Parker v. Parker, 131 S.W.3d 524 (Tex. App.—Fort Worth 2004, pet. denied).
In a case with a highly complex procedural history, the key issue was
whether adopted great-grandchildren are eligible beneficiaries of
certain testamentary trusts. Both the trial and appellate courts agreed
that they were eligible beneficiaries.
The court recognized that it was bound by the law as it existed at the
time the will was executed which was the 1931 version of the Texas
adoption statute that presumed that adopted children do not take under a
will executed by a third person unless the testator provided otherwise
in the will. Testator stated in the will that grandchildren had to be
“born of [the child’s] body” to qualify as beneficiaries. However,
great-grandchildren were not subject to same limitation.
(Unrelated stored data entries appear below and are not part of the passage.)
(** ** Waiting for a refill

    What happens before the deadline, seen by one waiter: each [Changed f]
    is a wake-up of the watch channel after the other tasks took the pool
    from [w] to [f w]; the list ends when the deadline passes. *)
Inductive Wake := Changed (others : World → World) | SenderDropped | SleepElapsed.

Fixpoint wait_loop (acq : M World (option PooledTemplate)) (k : TemplateKey) (wakes : list Wake)
  : M World (option PooledTemplate) :=
  o ← acq;
  match o with
  | Some t => mret (Some t)
  | None =>
      n ← gets (in_flight_count_for_key k);
      if bool_decide (n = 0) then mret None else
      match wakes with
      | [] | SenderDropped :: _ | SleepElapsed :: _ => mret None
      | Changed f :: wakes' => modify f;; wait_loop acq k wakes'
      end
  end.

Definition wait_for_template (k : TemplateKey) := wait_loop (acquire k) k.
Definition wait_and_peek_with_ref (k : TemplateKey) := wait_loop (peek_with_ref k) k.
Definition wait_and_acquire_for_restore (k : TemplateKey) := wait_loop (acquire_for_restore k) k.
End pool.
Instead, the
will provided that “the children, and their heirs, of any deceased child
of [the child’s] body [are] entitled to their parent’s portion per
stirpes.” Because the testator omitted the “of the body” language from
this gift over to great-grandchildren, testator intended to include
adopted great-grandchildren and the otherwise applicable presumption
against the inclusion of adopted individuals did not apply. The court
recognized that it might not be logical for the testator to exclude
adopted grandchildren but include adopted great-grandchildren. However,
the court was unwilling to redraft the will to carry out a presumed
intent.
Moral: Wills and trusts must be carefully drafted to carry out the
client’s intent. If a client wishes to exclude non-blood descendants
from taking, a clear, unambiguous statement should be included in the
will such as, “Under no circumstances may a non-blood related person
receive property under this will as a child, grandchild,
great-grandchild, or other descendant.”